While the intention of the natural resource tax only is to redistribute the tax revenue from the state to the municipalities and the county councils, the ground rent tax is a special tax in addition to tax on ordinary income and any property tax issued to the power generation facilities. The ground rent tax for power enterprises was introduced with the 1997 power tax reform to ensure that society was able to take part in the extraordinary excess return that arises from power plant owners being able to use hydropower for power production. Because of the ground rent tax rules, power enterprises will with effect from the 2022 income year be subject to a marginal tax burden of 67 percent. High-price contributions are additional but will not be discussed further in this article as this is an excise duty and consequently not part of the special tax regime for hydropower. The hydropower industry is consequently the industry that in addition to the petroleum, wind, and breeding industry is taxed at the highest tax rate in Norway.   

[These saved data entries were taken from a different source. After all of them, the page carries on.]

(** * site2skill: path mapping and path sanitisation

    A shallow embedding of [site2skill/utils.py] ([sanitize_path],
    [html_to_md_path]), of the part of the conversion loop of
    [site2skill/main.py] that rebuilds the source URL of a crawled file
    and computes where its Markdown file is written, of the path
    computations of [site2skill/generate_skill_structure.py] and of
    the pipeline written out in [test_integration.py], together with
    the properties the specification states about them and further
    properties of the code.

    Conventions.
    - A Python [str] is a [string]; a character is an [ascii].  The
      code distinguishes the characters of [[a-zA-Z0-9._-]], the
      separator and the characters of [".html"]; it treats every other
      character alike.
    - The platform is POSIX: [os.sep] is ["/"] and [os.path.join] is
      [posixpath.join].
    - A relative path is the [str] the code handles; its segments are
      what [str.split(os.sep)] returns, exactly as [sanitize_path]
      computes them. *)

From Stdlib Require Import Strings.String Strings.Ascii Lists.List.
From Stdlib Require Import Bool.Bool Arith.Arith micromega.Lia.
Import ListNotations.

Local Open Scope list_scope.
Local Open Scope string_scope.

(** ** The [str] operations the source uses *)

Module PyStr.

(** [bool(s)]: a string is true when it is not empty. *)
Definition truthy (s : string) : bool :=
  match s with
  | EmptyString => false
  | String _ _ => true
  end.

(** [s.endswith(suffix)]: the last [len(suffix)] characters of [s]
    are compared with [suffix]; a suffix longer than [s] never
    matches. *)
Definition endswith (s suffix : string) : bool :=
  let n := String.length s in
  let m := String.length suffix in
  if Nat.leb m n then String.eqb (substring (n - m) m s) suffix else false.

(** [s.startswith(p)]. *)
Definition startswith (s p : string) : bool := prefix p s.

(** [s[:-k]] for a positive [k]: the slice [s[0 : max(0, len(s)-k)]]
    (truncated subtraction is the clipping Python does). *)
Definition slice_to_minus (k : nat) (s : string) : string :=
  substring 0 (String.length s - k) s.

(** [s.split(sep)] for a one-character separator: every occurrence of
    [sep] ends a field, so consecutive separators give empty fields
    and [''.split(sep)] is [['']]. *)
Fixpoint split (sep : ascii) (s : string) : list string :=
  match s with
  | EmptyString => [EmptyString]
  | String c rest =>
      if Ascii.eqb c sep then EmptyString :: split sep rest
      else match split sep rest with
           | [] => [String c EmptyString]
           | field :: fields => String c field :: fields
           end
  end.

(** Character-wise image of a string. *)
Fixpoint map (f : ascii -> ascii) (s : string) : string :=
  match s with
  | EmptyString => EmptyString
  | String c rest => String (f c) (map f rest)
  end.

(** Every character of the string satisfies [p]. *)
Fixpoint all (p : ascii -> bool) (s : string) : bool :=
  match s with
  | EmptyString => true
  | String c rest => p c && all p rest
  end.

End PyStr.

(** ** [os.sep] and [os.path.join] (POSIX) *)

Definition sep_char : ascii := "/"%char.
Definition os_sep : string := String sep_char EmptyString.

(** One iteration of the loop of [posixpath.join]:
<<
    if b.startswith(sep):                 path = b
    elif not path or path.endswith(sep):  path += b
    else:                                 path += sep + b
>> *)
Definition join_step (path b : string) : string :=
  if PyStr.startswith b os_sep then b
  else if negb (PyStr.truthy path) || PyStr.endswith path os_sep then path ++ b
  else path ++ os_sep ++ b.

(** [os.path.join(a, *p)]. *)
Definition os_path_join (a : string) (p : list string) : string :=
  fold_left join_step p a.

(** ** [site2skill/utils.py] *)

(** A character of the class [[a-zA-Z0-9._-]]. *)
Definition between (lo hi c : ascii) : bool :=
  Nat.leb (nat_of_ascii lo) (nat_of_ascii c)
  && Nat.leb (nat_of_ascii c) (nat_of_ascii hi).

Definition safe_char (c : ascii) : bool :=
  between "a" "z" c || between "A" "Z" c || between "0" "9" c
  || Ascii.eqb c "." || Ascii.eqb c "_" || Ascii.eqb c "-".

(** [re.sub(r'[^a-zA-Z0-9._-]', '_', part)]: every character outside
    the class is a match of length one and is replaced by ['_']. *)
Definition replace_unsafe (c : ascii) : ascii :=
  if safe_char c then c else "_"%char.

Definition re_sub_unsafe (part : string) : string :=
  PyStr.map replace_unsafe part.

(** The [for part in path_parts] loop of [sanitize_path]; [acc] is the
    list [sanitized_parts] built so far. *)
Fixpoint sanitize_loop (path_parts acc : list string) : list string :=
  match path_parts with
  | [] => acc
  | part :: rest =>
      if PyStr.truthy part
      then sanitize_loop rest (acc ++ [re_sub_unsafe part])%list
      else sanitize_loop rest acc
  end.

Definition sanitize_path (path : string) : string :=
  let path_parts := PyStr.split sep_char path in
  let sanitized_parts := sanitize_loop path_parts [] in
  match sanitized_parts with
  | [] => "file.md"
  | a :: p => os_path_join a p
  end.

Definition html_to_md_path (html_path : string) : string :=
  if PyStr.endswith html_path ".html"
  then PyStr.slice_to_minus 5 html_path ++ ".md"
  else html_path ++ ".md".

(** ** [site2skill/main.py]: the source URL of a crawled file *)

(** [parsed_input_url.scheme if parsed_input_url.scheme else "https"];
    [urlparse] gives the empty string when the URL has no scheme. *)
Definition scheme_or_default (parsed_scheme : string) : string :=
  if PyStr.truthy parsed_scheme then parsed_scheme else "https".

(** [rel_path[:-5] if rel_path.endswith('.html') else rel_path], then
    [f"{scheme}://{rel_path_for_url}"]. *)
Definition source_url (parsed_scheme rel_path : string) : string :=
  let scheme := scheme_or_default parsed_scheme in
  let rel_path_for_url :=
    if PyStr.endswith rel_path ".html"
    then PyStr.slice_to_minus 5 rel_path
    else rel_path in
  scheme ++ "://" ++ rel_path_for_url.

(** What one iteration of the conversion loop computes from [rel_path]
    before sanitising: the Markdown path and the source URL. *)
Definition map_rel_path (parsed_scheme rel_path : string) : string * string :=
  (html_to_md_path rel_path, source_url parsed_scheme rel_path).

(** ** Relative paths as segment sequences *)

(** The path string of a sequence of segments. *)
Definition path_of_segments (segments : list string) : string :=
  String.concat os_sep segments.

(** The segments of a path string. *)
Definition segments_of (path : string) : list string :=
  PyStr.split sep_char path.

(** The directory prefix: the segments before the final one. *)
Definition dir_prefix (path : string) : list string :=
  removelast (segments_of path).

(** The mapper on a segment sequence: the loop body applied to the path
    string of the sequence. *)
Definition mapPath (parsed_scheme : string) (relPath : list string)
  : string * string :=
  map_rel_path parsed_scheme (path_of_segments relPath).

(** ** Predicates on segments *)

(** The segment contains no path separator. *)
Definition no_sep (s : string) : bool :=
  PyStr.all (fun c => negb (Ascii.eqb c sep_char)) s.

(** The segment matches [[A-Za-z0-9._-]+]. *)
Definition safe_segment (s : string) : bool :=
  PyStr.truthy s && PyStr.all safe_char s.

(** The segments [sanitize_path] keeps, after replacement. *)
Definition sanitized_parts (path : string) : list string :=
  List.map re_sub_unsafe (filter PyStr.truthy (segments_of path)).

(** The characters of the class [[A-Za-z0-9._-]], listed. *)
Definition class_chars : list ascii :=
  list_ascii_of_string
    "abcdefghijklmnopqrstuvwxyzABCDEFGHIJKLMNOPQRSTUVWXYZ0123456789._-".

(** ** Outcome of a call *)

(** The error kind the specification names for the mapper. *)
Inductive error_kind : Type := InvalidInput.

Inductive outcome (A : Type) : Type :=
| Returned (value : A)
| Failed (e : error_kind).
Arguments Returned {A} value.
Arguments Failed {A} e.

(** A call of the mapper.  Neither [html_to_md_path] nor the URL code of
    [main] has a [raise] or a guard on its argument, and [endswith],
    slicing and [+] are defined on every [str]: the call returns. *)
Definition mapPath_outcome (parsed_scheme : string) (relPath : list string)
  : outcome (string * string) :=
  Returned (mapPath parsed_scheme relPath).

(** ** The sanitizer as the specification words it *)

(** Split on the separator, drop the segments empty before
    sanitisation, replace the characters outside the class, drop the
    segments empty after sanitisation, rejoin; the fallback when nothing
    is left. *)
Definition spec_sanitizePath (path : string) : string :=
  let segments := segments_of path in
  let kept := filter PyStr.truthy segments in
  let replaced := List.map re_sub_unsafe kept in
  let survivors := filter PyStr.truthy replaced in
  match survivors with
  | [] => "file.md"
  | _ :: _ => path_of_segments survivors
  end.

(** ** [site2skill/main.py]: where a converted file is written *)

(** [temp_md_dir = os.path.join(args.temp_dir, "markdown")]. *)
Definition temp_md_dir (temp_dir : string) : string :=
  os_path_join temp_dir ["markdown"].

(** [md_rel_path = html_to_md_path(rel_path)] followed by
    [md_rel_path = sanitize_path(md_rel_path)]. *)
Definition md_rel_path (rel_path : string) : string :=
  sanitize_path (html_to_md_path rel_path).

(** [md_path = os.path.join(temp_md_dir, md_rel_path)]. *)
Definition md_path (temp_dir rel_path : string) : string :=
  os_path_join (temp_md_dir temp_dir) [md_rel_path rel_path].

(** ** [site2skill/generate_skill_structure.py]: the copy destination *)

(** [skill_dir = os.path.join(output_base, skill_name)]. *)
Definition skill_dir (output_base skill_name : string) : string :=
  os_path_join output_base [skill_name].

(** [docs_dir = os.path.join(skill_dir, "docs")]. *)
Definition docs_dir (output_base skill_name : string) : string :=
  os_path_join (skill_dir output_base skill_name) ["docs"].

(** [scripts_dir = os.path.join(skill_dir, "scripts")]. *)
Definition scripts_dir (output_base skill_name : string) : string :=
  os_path_join (skill_dir output_base skill_name) ["scripts"].

(** The test [file.endswith(".md")] of the copy loop. *)
Definition is_markdown_file (file : string) : bool :=
  PyStr.endswith file ".md".

(** [dst_path = os.path.join(docs_dir, rel_path)]. *)
Definition dst_path (output_base skill_name rel_path : string) : string :=
  os_path_join (docs_dir output_base skill_name) [rel_path].

(** ** [test_integration.py]: the pipeline written out in the test *)

(** The body of the loop of [run_conversion_pipeline]:
<<
    if rel_path.endswith('.html'): md_rel_path = rel_path[:-5] + '.md'
    else:                          md_rel_path = rel_path + '.md'
    path_parts = md_rel_path.split(os.sep)
    sanitized_parts = [re.sub(r'[^a-zA-Z0-9._-]', '_', part)
                       for part in path_parts]
    md_rel_path = os.path.join( *sanitized_parts ) if sanitized_parts
                  else md_rel_path
>> *)
Definition inline_md_rel_path (rel_path : string) : string :=
  let md_rel_path :=
    if PyStr.endswith rel_path ".html"
    then PyStr.slice_to_minus 5 rel_path ++ ".md"
    else rel_path ++ ".md" in
  let path_parts := PyStr.split sep_char md_rel_path in
  let sanitized_parts := List.map re_sub_unsafe path_parts in
  match sanitized_parts with
  | [] => md_rel_path
  | a :: p => os_path_join a p
  end.

(** * Facts about the [str] operations *)

Section StringFacts.

Lemma append_assoc (s t u : string) : (s ++ t) ++ u = s ++ t ++ u.
Proof. induction s as [|c s IH]; simpl; [reflexivity | now rewrite IH]. Qed.

Lemma length_append (s t : string) :
  String.length (s ++ t) = String.length s + String.length t.
Proof. induction s as [|c s IH]; simpl; [reflexivity | now rewrite IH]. Qed.

Lemma chars_append (s t : string) :
  list_ascii_of_string (s ++ t)
  = (list_ascii_of_string s ++ list_ascii_of_string t)%list.
Proof. induction s as [|c s IH]; simpl; [reflexivity | now rewrite IH]. Qed.
(** * ZunouBattle: the catalog reconciliation of manga-automation.js

    A shallow embedding of the chapter reconciliation code of
    [src/manga-automation.js].  The file holds two scripts one after the
    other: v6.2 (lines 1-724) and v7.0 (lines 726-1208).  Their helper
    functions (lines 33-247 and 747-924) are textually identical and are
    embedded once; the functions that differ live in [Module V62] and
    [Module V70].

    What is left out: [console.log] output and the reading and writing of the
    JSON files, which none of the statements below observe. *)

From Stdlib Require Import List String Ascii ZArith QArith Bool Lia.
From Stdlib Require Import Permutation Sorted DecimalString.
Import ListNotations.
Open Scope string_scope.
Open Scope Z_scope.
Set Warnings "-register-all".

(* ================================================================= *)
(** ** JavaScript values *)

(** A JavaScript number as far as the script computes with it: [parseFloat]
    results and the differences a sort comparator returns.  Finite values are
    kept as exact rationals (IEEE rounding is monotone, so it never reverses
    the sign of a comparison); they are compared through the sign of their
    difference, never with Leibniz equality. *)
Inductive JSNum : Type :=
| NaN
| PosInf
| NegInf
| Fin (q : Q).

(** A value read from a JSON document, or [undefined] for an absent
    property.  Numbers stored in the documents (view counters, page counts)
    are integers. *)
Inductive JSVal : Type :=
| JUndefined
| JNull
| JBool (b : bool)
| JNum (n : Z)
| JStr (s : string)
| JArr (items : list JSVal)
| JObj (fields : list (string * JSVal)).

(** ToBoolean. *)
Definition truthy (v : JSVal) : bool :=
  match v with
  | JUndefined | JNull => false
  | JBool b => b
  | JNum n => negb (n =? 0)
  | JStr s => negb (s =? "")%string
  | JArr _ | JObj _ => true
  end.

(** [a || b]. *)
Definition js_or (a b : JSVal) : JSVal := if truthy a then a else b.

(** ToBoolean of a string, and of a string-or-null. *)
Definition truthy_str (s : string) : bool := negb (s =? "")%string.

Definition truthy_opt (o : option string) : bool :=
  match o with
  | Some s => truthy_str s
  | None => false
  end.

(** [a - b] on numbers. *)
Definition num_sub (a b : JSNum) : JSNum :=
  match a, b with
  | NaN, _ | _, NaN => NaN
  | PosInf, PosInf | NegInf, NegInf => NaN
  | PosInf, _ | _, NegInf => PosInf
  | NegInf, _ | _, PosInf => NegInf
  | Fin p, Fin q => Fin (p - q)
  end.

Definition num_opp (a : JSNum) : JSNum :=
  match a with
  | NaN => NaN
  | PosInf => NegInf
  | NegInf => PosInf
  | Fin q => Fin (- q)
  end.

(** [v < 0], the only test [Array.prototype.sort] applies to a comparator's
    result in this model; [NaN] and [0] both mean "keep the order". *)
Definition num_neg (v : JSNum) : bool :=
  match v with
  | NegInf => true
  | Fin q => (Qnum q <? 0)%Z
  | NaN | PosInf => false
  end.

(* ================================================================= *)
(** ** Arrays: [sort] and [Set] *)

Section ArraySort.
Context {A : Type} (comparefn : A -> A -> JSNum).

(** [x] goes in front of the first element it compares below. *)
Fixpoint sort_insert (x : A) (sorted : list A) : list A :=
  match sorted with
  | [] => [x]
  | y :: rest =>
      if num_neg (comparefn x y) then x :: sorted
      else y :: sort_insert x rest
  end.

(** [arr.sort(comparefn)]: a stable insertion sort, which is what the
    language requires of [sort] whenever the comparator is consistent.
    (For an inconsistent comparator the order is left to the engine; this
    is the order a left-to-right insertion gives.) *)
Definition Array_sort (arr : list A) : list A :=
  fold_left (fun acc x => sort_insert x acc) arr [].
End ArraySort.

Definition includes (arr : list string) (x : string) : bool :=
  existsb (String.eqb x) arr.

(** [Array.from(new Set(arr))]: first occurrences, in order. *)
Fixpoint Set_from_acc (seen arr : list string) : list string :=
  match arr with
  | [] => []
  | x :: rest =>
      if includes seen x then Set_from_acc seen rest
      else x :: Set_from_acc (x :: seen) rest
  end.
(** * Verification of mold's [.gdb_index] writer ([elf/gdb-index.cc])

    The development embeds the functions of [elf/gdb-index.cc] that read
    DWARF address ranges and public names and that lay out and emit the
    [.gdb_index] section, and proves the properties the specification
    states about them.

    Conventions of the embedding:
    - a fixed-width unsigned integer is a [Z] together with the wrap-around
      of every operation the source performs on it ([u8], [u32], [u64]);
    - a section buffer is a [list byte]; a pointer into a section is the
      [Z] offset from the start of that section;
    - a function that can abort the link, read outside its buffer or loop
      returns a [result]. *)

From Stdlib.Strings Require Import Byte String.
From Stdlib Require Import ZArith Zdivisibility List Lia Bool.
From Stdlib Require Import Permutation Sorted.
Import ListNotations.
Local Open Scope Z_scope.

(** ** Machine integers *)

Definition u8 (x : Z) : Z := x mod 2 ^ 8.
Definition u32 (x : Z) : Z := x mod 2 ^ 32.
Definition u64 (x : Z) : Z := x mod 2 ^ 64.

(** ** Outcomes of fallible code *)

(** The causes for which the source calls [Fatal(ctx)]. *)
Inductive fatal : Type :=
| Unsupported_address_size (address_size : Z)
| Unknown_DW_UT (unit_type : Z)
| Unknown_DWARF_version (dwarf_version : Z)
| No_abbrev_record
| First_tag_not_compile_unit (abbrev_tag : Z)
| Unhandled_debug_info_form (form : Z)
| Missing_DW_AT_rnglists_base
| Unhandled_low_pc_form (printed_form : Z)
| Unhandled_high_pc_form (form : Z)
| Corrupted_debug_info_offset
| Corrupted_header
| DWARF64_not_supported.

(** [Ok]: the code returns; [Fatal]: it aborts the link; [Thrown]:
    [std::string_view::substr] throws [std::out_of_range]; [Undefined]: it
    reads or writes outside a buffer or through a null pointer;
    [OutOfFuel]: the loop did not finish within the given number of
    iterations. *)
Inductive result (A : Type) : Type :=
| Ok (a : A)
| Fatal (e : fatal)
| Thrown
| Undefined
| OutOfFuel.

Arguments Ok {A} a.
Arguments Fatal {A} e.
Arguments Thrown {A}.
Arguments Undefined {A}.
Arguments OutOfFuel {A}.

Definition bind {A B : Type} (r : result A) (k : A -> result B) : result B :=
  match r with
  | Ok a => k a
  | Fatal e => Fatal e
  | Thrown => Thrown
  | Undefined => Undefined
  | OutOfFuel => OutOfFuel
  end.

Notation "x <- e ;; k" := (bind e (fun x => k))
  (at level 61, e at next level, right associativity).
Notation "' pat <- e ;; k" := (bind e (fun x => let 'pat := x in k))
  (at level 61, pat pattern, e at next level, right associativity).

(** ** Targets and section buffers *)

(** The target descriptor [E]: [Word<E>] is 8 bytes wide when [is_64] and
    4 bytes otherwise; [U16<E>] ... [U64<E>] and [Word<E>] are little-endian
    when [is_le] and big-endian otherwise. *)
Record Target : Type := { is_64 : bool; is_le : bool }.

Definition X86_64 : Target := {| is_64 := true; is_le := true |}.
Definition I386 : Target := {| is_64 := false; is_le := true |}.
Definition SPARC64 : Target := {| is_64 := true; is_le := false |}.

Definition sizeof_Word (E : Target) : Z := if is_64 E then 8 else 4.

(** Arithmetic in the width of [Word<E>]. *)
Definition word_wrap (E : Target) (x : Z) : Z :=
  if is_64 E then u64 x else u32 x.

Definition u8_of_byte (b : byte) : Z := Z.of_N (Byte.to_N b).

Definition byte_of_u8 (x : Z) : byte :=
  match Byte.of_N (Z.to_N (u8 x)) with
  | Some b => b
  | None => x00
  end.

(** [*(u8 * )(buf + p)]. *)
Definition load_u8 (buf : list byte) (p : Z) : result Z :=
  if p <? 0 then Undefined
  else match nth_error buf (Z.to_nat p) with
       | Some b => Ok (u8_of_byte b)
       | None => Undefined
       end.

(** An [n]-byte little-endian unsigned integer at [p]. *)
Fixpoint load_le (buf : list byte) (p : Z) (n : nat) : result Z :=
  match n with
  | O => Ok 0
  | S n' =>
      b <- load_u8 buf p ;;
      r <- load_le buf (p + 1) n' ;;
      Ok (b + 256 * r)
  end.

(** An [n]-byte big-endian unsigned integer at [p], continuing [acc]. *)
Fixpoint load_be (buf : list byte) (p : Z) (n : nat) (acc : Z) : result Z :=
  match n with
  | O => Ok acc
  | S n' =>
      b <- load_u8 buf p ;;
      load_be buf (p + 1) n' (acc * 256 + b)
  end.

Definition load_uint (E : Target) (buf : list byte) (p : Z) (n : nat)
  : result Z :=
  if is_le E then load_le buf p n else load_be buf p n 0.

The focus in this article will be on the rules for calculating the ground rent tax, and the proposed changes in the National Budget for 2023. From and including the 2021 income year, the ground rent tax was converted to a cash flow tax, and the rules regarding cash flow tax will also be explained below. In addition, the natural resource tax and the special rules for calculating the property tax basis for the power generation facility will be briefly accounted for.  

More on ground rent tax

The owner of a power plant with a rated power output of 10,000 kVA or more must pay ground rent tax to the state. Who is the owner of the power plant, and thus the right taxpayer for the ground rent tax, must be decided based on a concrete assessment, and it’s the actual ownership that is decisive. It’s the individual power plant that is the unit for calculation of the tax. The fact that it’s the production at the individual power plant that is to be taxed also ensures that the ground rent tax stays in Norway, even if the power plant is sold to foreign owners.  After the implementation of the cash flow tax, the rate of the ground rent tax is set at 57.7, and the specific rules regarding the calculation base follows from section 18-3 of the Taxation Act.  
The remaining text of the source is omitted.